Condition (A2) For some constant

C \in (0, \infty)

and

0 \leq d < (1 + d) / 2 \leq d^{'} \leq 1

,

\begin{matrix} \max_{i, j} | x_{i j} | & \leq & C, \\ 0 < λ \leq min_{k : | k | \leq m_{n} + | t |} λ_{min} (n^{- 1} H_{n} (β_{0, k})) & \leq & Λ_{m_{n} + | t |} \leq C^{2} {(log p)}^{d}, \end{matrix}

and

Λ_{ζ} = \max_{k : | k | \leq ζ} λ_{\max} (n^{- 1} X_{k}^{⊤} X_{k})

for any integer

ζ > 0

. Furthermore,

‖ β_{0, t} ‖_{2}^{2} = O ({(log p)}^{d})

.

Condition (A2) gives lower and upper bounds of

n^{- 1} H_{n} (β_{0, k})

and

n^{- 1} X_{k}^{⊤} X_{k}

, respectively, where

k

is a large model satisfying

| k | \leq m_{n} + | t |

. The lower bound condition can be regarded as a restricted eigenvalue condition for

ℓ_{0}

-sparse vectors. Restricted eigenvalue conditions are routinely assumed in high-dimensional theory to guarantee some level of curvature of the objective function and are satisfied with high probability for sub-Gaussian design matrices [5]. Similar conditions have also been used in the linear regression literature [18,19,20]. The last assumption in Condition (A2) says that the magnitude of true signals is bounded above

{(log p)}^{d}

up to some constant, which allows the magnitude of signals to increase to infinity.
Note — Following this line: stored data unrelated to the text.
(** The characters [parseNum] keeps at its last step. *)
Definition keptChar (c : ascii) : bool :=
  isDigit c || Ascii.eqb c "." || Ascii.eqb c "-".

(** The value a ratio measure gives to a cell with accumulators [a]. *)
Definition calcOf (pivotVal : PivotValueType) (a : Aux) : Qc :=
  match pivotVal with
  | calc_atv => guardedRatio (rev a) (chk a)
  | calc_upt => guardedRatio (pcs a) (chk a)
  | _ => 0
  end.

(** Two raw rows, the second in the [json] wrapper and without an id. *)
Definition rawSample : list JsVal :=
  [ obj [("id", JStr "a1"); ("revenue_rub", JStr "1 234,50"); ("checks", JNum (num 10));
         ("Магазин", JStr "A"); ("year", JNum (num 2024))];
    obj [("json", obj [("Выручка, ₽", JNum (num 50)); ("Чеки, шт.", JStr "5")])] ].

(** * Properties *)

(** Closed equations between rationals, after evaluation. *)
Ltac qc_eval :=
  vm_compute;
  first [ apply Qc_is_canon; reflexivity
        | apply (f_equal Some); apply Qc_is_canon; reflexivity ].

(** Membership in an evaluated list. *)
Ltac in_eval := apply (bool_decide_unpack _); vm_compute; exact I.


(** ** Ratios and sums *)

Lemma ratio_eq (n d : Qc) : ratio n d = Some (guardedRatio n d).
Proof.
  unfold ratio, guardedRatio, divide.
  destruct (decide (0 < d)) as [Hd|Hd]; [|done].
  destruct (decide (d = 0)) as [->|]; [|done].
  by apply Qclt_not_eq in Hd.
Qed.

Lemma sumOf_app f l1 l2 : sumOf f (l1 ++ l2) = sumOf f l1 + sumOf f l2.
Proof.
  induction l1 as [|d l1 IH]; simpl.
  - by rewrite Qcplus_0_l.
  - rewrite IH. ring.
Qed.

Lemma sumQc_map_plus {A} (a b : A → Qc) (ks : list A) :
  sumQc (map (λ k, a k + b k) ks) = sumQc (map a ks) + sumQc (map b ks).
Proof.
  induction ks as [|k ks IH]; simpl.
  - ring.
  - rewrite IH. ring.
Qed.

Lemma sumQc_map_zero {A} (ks : list A) : sumQc (map (λ _, 0) ks) = 0.
Proof. induction ks as [|k ks IH]; simpl; [done|]. rewrite IH. ring. Qed.

Lemma sumQc_map_ext {A} (a b : A → Qc) (ks : list A) :
  (∀ k, k ∈ ks → a k = b k) → sumQc (map a ks) = sumQc (map b ks).
Proof.
  induction ks as [|k ks IH]; intros Hab; simpl; [done|].
  rewrite Hab by left. rewrite IH; [done|]. intros k' Hk'. apply Hab. by right.
Qed.

(** Only the key of the row itself contributes to an indicator sum over a
    duplicate-free key list. *)
Lemma sumQc_indicator (x : Qc) (k0 : string) (ks : list string) :
  NoDup ks → k0 ∈ ks →
  sumQc (map (λ k, if decide (k0 = k) then x else 0) ks) = x.
Proof.
  induction 1 as [|k ks Hk Hnd IH]; intros Hin; [by apply elem_of_nil in Hin|].
  simpl. destruct (decide (k0 = k)) as [->|Hne].
  - rewrite (sumQc_map_ext _ (λ _, 0)).
    + rewrite sumQc_map_zero. ring.
    + intros k' Hk'. destruct (decide (k = k')) as [->|]; [done|done].
  - apply elem_of_cons in Hin as [?|Hin]; [done|]. rewrite IH by done. ring.
Qed.

(** Grouping the rows by a key and adding the groups up gives the sum over
    all rows. *)
Lemma sum_partition (key : NormalizedRow → string) (f : NormalizedRow → Qc)
    (ks : list string) (l : list NormalizedRow) :
  NoDup ks → (∀ d, d ∈ l → key d ∈ ks) →
  sumQc (map (λ k, sumOf f (filter (λ d, key d = k) l)) ks) = sumOf f l.
Proof.
  intros Hnd. induction l as [|d l IH]; intros Hin.
  - apply sumQc_map_zero.
  - rewrite (sumQc_map_ext _
      (λ k, (if decide (key d = k) then f d else 0)
            + sumOf f (filter (λ d, key d = k) l))).
    + rewrite sumQc_map_plus, IH, sumQc_indicator; [done|done| |].
      * apply Hin. by left.
      * intros d' Hd'. apply Hin. by right.
    + intros k _. rewrite filter_cons.
      destruct (decide (key d = k)); simpl; [done|ring].
Qed.

Lemma total_sums (l : list NormalizedRow) :
  t_rev (total l) = sumOf revenue_rub l ∧ t_chk (total l) = sumOf checks l ∧
  t_pcs (total l) = sumOf pieces l ∧ t_wgt (total l) = sumOf weight_kg l.
Proof.
  unfold total.
  cut (∀ acc,
    let t := foldl (λ acc curr,
                 {| t_rev := t_rev acc + revenue_rub curr;
                    t_chk := t_chk acc + checks curr;
                    t_pcs := t_pcs acc + pieces curr;
                    t_wgt := t_wgt acc + weight_kg curr |}) acc l in
    t_rev t = t_rev acc + sumOf revenue_rub l ∧ t_chk t = t_chk acc + sumOf checks l ∧
    t_pcs t = t_pcs acc + sumOf pieces l ∧ t_wgt t = t_wgt acc + sumOf weight_kg l).
  { intros Hgen. destruct (Hgen {| t_rev := 0; t_chk := 0; t_pcs := 0; t_wgt := 0 |})
      as (-> & -> & -> & ->). simpl. by rewrite !Qcplus_0_l. }
  induction l as [|d l IH]; intros acc; simpl.
  - by rewrite !Qcplus_0_r.
  - destruct (IH {| t_rev := t_rev acc + revenue_rub d; t_chk := t_chk acc + checks d;
                    t_pcs := t_pcs acc + pieces d; t_wgt := t_wgt acc + weight_kg d |})
      as (-> & -> & -> & ->). simpl. repeat split; ring.
Qed.

(** ** Sets and sorting *)

Lemma arrayFromSet_spec (xs : list string) :
  NoDup (arrayFromSet xs) ∧ ∀ x, x ∈ arrayFromSet xs ↔ x ∈ xs.
Proof.
  unfold arrayFromSet.
  cut (∀ acc, NoDup acc →
         NoDup (foldl setAdd acc xs) ∧
         ∀ x, x ∈ foldl setAdd acc xs ↔ x ∈ acc ∨ x ∈ xs).
  { intros Hgen. destruct (Hgen [] (NoDup_nil_2)) as [Hnd Hin].
    split; [done|]. intros x. rewrite Hin. set_solver. }
  induction xs as [|y xs IH]; intros acc Hacc; simpl.
  - split; [done|]. set_solver.
  - unfold setAdd at 2 4. destruct (decide (y ∈ acc)) as [Hy|Hy].
    + destruct (IH acc Hacc) as [Hnd Hin]. split; [done|].
      intros x. rewrite Hin. set_solver.
    + assert (NoDup (acc ++ [y])) as Hacc'.
      { apply NoDup_app. repeat split; [done| |apply NoDup_singleton]. set_solver. }
      destruct (IH _ Hacc') as [Hnd Hin]. split; [done|].
      intros x. rewrite Hin. set_solver.
Qed.

Section Sorting.
Context {A : Type} (cmp : A → A → Qc).

Lemma sortInsert_perm x l : sortInsert cmp x l ≡ₚ x :: l.
Proof.
  induction l as [|y l IH]; simpl; [done|].
  destruct (decide (cmp x y < 0)); [done|].
  by rewrite IH, Permutation_swap.
Qed.

Lemma sortBy_perm l : sortBy cmp l ≡ₚ l.
Proof.
  unfold sortBy.
  cut (∀ acc : list A, foldl (λ acc x, sortInsert cmp x acc) acc l ≡ₚ (acc ++ l)%list).
  { intros Hgen. apply Hgen. }
  induction l as [|x l IH]; intros acc; simpl.
  - by rewrite app_nil_r.
  - rewrite IH, sortInsert_perm. simpl. apply Permutation_middle.
Qed.
(** ** Move generation needs the king of the side moving *)

Lemma getBlockerSquares_no_king (g : MoveGen) (isEngine : bool) (b : Board) :
  piece (position b) (ownKing isEngine) = 0 ->
  getBlockerSquares (tableSliders g) isEngine b = None.
Proof.
  intros H. unfold getBlockerSquares. cbv zeta.
  replace (if isEngine then piece (position b) ENGINE_KING
           else piece (position b) PLAYER_KING) with 0
    by (destruct isEngine; symmetry; exact H).
  reflexivity.
Qed.

Lemma isSafeSquare_off_board (g : MoveGen) (isEngine : bool) (b : Board) :
  isSafeSquare (tableSliders g) isEngine b 64 = None.
Proof. reflexivity. Qed.

(** With no king of the side moving on the board, [getLeastSquare] answers
    64 and the generator and [isKingInCheck] index [cardinals[64]], past
    the end of the array. *)
Theorem generation_needs_king (g : MoveGen) (isEngine : bool) (b : Board) :
  piece (position b) (ownKing isEngine) = 0 ->
  generateMoves (tableSliders g) isEngine b = None
  /\ isKingInCheck (tableSliders g) b isEngine = None.
Proof.
  intros H. split.
  - unfold generateMoves, getPins.
    rewrite (getBlockerSquares_no_king g isEngine b H). reflexivity.
  - unfold isKingInCheck.
    destruct isEngine; cbn [ownKing] in H; rewrite H;
      change (getLeastSquare 0) with 64;
      rewrite isSafeSquare_off_board; reflexivity.
Qed.

Lemma generation_needs_king_witness :
  generateMoves (tableSliders knownMoveGen) false scenario5Before = None.
Proof.
  apply (generation_needs_king knownMoveGen false scenario5Before).
  reflexivity.
Defined.

(** ** The piece types in the generated moves *)

Definition ownTypes (isEngine : bool) : list PieceType :=
  if isEngine then engineTypes else playerTypes.

Lemma firstTypeOn_In (p : Position) (mask : Z) (types : list PieceType)
    (t : PieceType) :
  firstTypeOn p mask types = Some t -> In t types.
Proof.
  induction types as [|x types IH]; cbn [firstTypeOn]; [discriminate|].
  destruct (nonzero _).
  - intros H. apply Some_inj in H. now left.
  - intros H. right. now apply IH.
Qed.

Lemma capturedOn_types (isEngine : bool) (b : Board) (square : Z)
    (c : PieceType) :
  capturedOn isEngine b square = Some c ->
  c = NONE \/ In c (ownTypes (negb isEngine)).
Proof.
  unfold capturedOn, getPlayerPieceType, getEnginePieceType.
  destruct isEngine; cbv zeta; destruct (nonzero _);
    intros H;
    try (apply Some_inj in H; now left);
    right; exact (firstTypeOn_In _ _ _ _ H).
Qed.

Lemma generatePawnMoves_captured (sliders : Sliders) (isEngine : bool)
    (b : Board) (k : Pins) (l : list Move) (m : Move) :
  generatePawnMoves sliders isEngine b k = Some l -> In m l ->
  (type m = EN_PASSANT -> captured m = enemyPawn isEngine)
  /\ (captured m = NONE \/ In (captured m) (ownTypes (negb isEngine))).
Proof.
  intros H Hin. unfold generatePawnMoves in H. cbv zeta in H.
  apply bind_Some in H. destruct H as (lefts & Hl & H).
  apply bind_Some in H. destruct H as (rights & Hr & H).
  apply bind_Some in H. destruct H as (enPassants & He & H).
  apply Some_inj in H. subst l.
  apply in_app_or in Hin. destruct Hin as [Hin|Hin].
  { apply in_app_or in Hin. destruct Hin as [Hin|Hin].
    - apply pawnSinglePushes_In in Hin.
      destruct Hin as (Ht & _ & Hc & _). split; [congruence|now left].
    - apply pawnDoublePushes_In in Hin.
      destruct Hin as (Ht & _ & Hc & _). split; [congruence|now left]. }
  apply in_app_or in Hin. destruct Hin as [Hin|Hin].
  { destruct (pawnCaptures_In _ _ _ _ _ _ _ Hl Hin) as (Ht & _ & Hc & _).
    split; [congruence|exact (capturedOn_types _ _ _ _ Hc)]. }
  apply in_app_or in Hin. destruct Hin as [Hin|Hin].
  { destruct (pawnCaptures_In _ _ _ _ _ _ _ Hr Hin) as (Ht & _ & Hc & _).
    split; [congruence|exact (capturedOn_types _ _ _ _ Hc)]. }
  assert (Hep : m = mkMove EN_PASSANT (from m) (to m) (ownPawn isEngine)
                      (enemyPawn isEngine)).
  { destruct (nonzero (enPassantCapture (position b)));
      [|apply Some_inj in He; subst enPassants; contradiction].
    apply bind_Some in He. destruct He as (rightMoves & Hrm & He).
    apply bind_Some in He. destruct He as (leftMoves & Hlm & He).
    apply Some_inj in He. subst enPassants.
    apply in_app_or in Hin. destruct Hin as [Hin|Hin].
    - destruct (nonzero _) in Hrm;
        [|apply Some_inj in Hrm; subst rightMoves; contradiction].
      rewrite (enPassantMove_In _ _ _ _ _ _ _ _ Hrm Hin). reflexivity.
    - destruct (nonzero _) in Hlm;
        [|apply Some_inj in Hlm; subst leftMoves; contradiction].
      rewrite (enPassantMove_In _ _ _ _ _ _ _ _ Hlm Hin). reflexivity. }
  rewrite Hep. cbn [type captured]. split; [reflexivity|right].
  destruct isEngine; cbn; tauto.
Qed.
Condition (A3) For some constant

c_{0} > 0

,

\begin{matrix} min_{j \in t} β_{0, j}^{2} & \geq & c_{0} (\frac{| t | Λ_{| t |} log p}{n} \lor \frac{1}{log p}) . \end{matrix}

(9)

Condition (A3) gives a lower bound for nonzero signals, which is called the beta-min condition. In general, this type of condition is necessary for catching every nonzero signal. Please note that due to Conditions (A1) and (A2), the right-hand side of (9) decreases to zero as

n \to \infty

. Thus, it allows the smallest nonzero coefficients to tend to zero as we observe more data.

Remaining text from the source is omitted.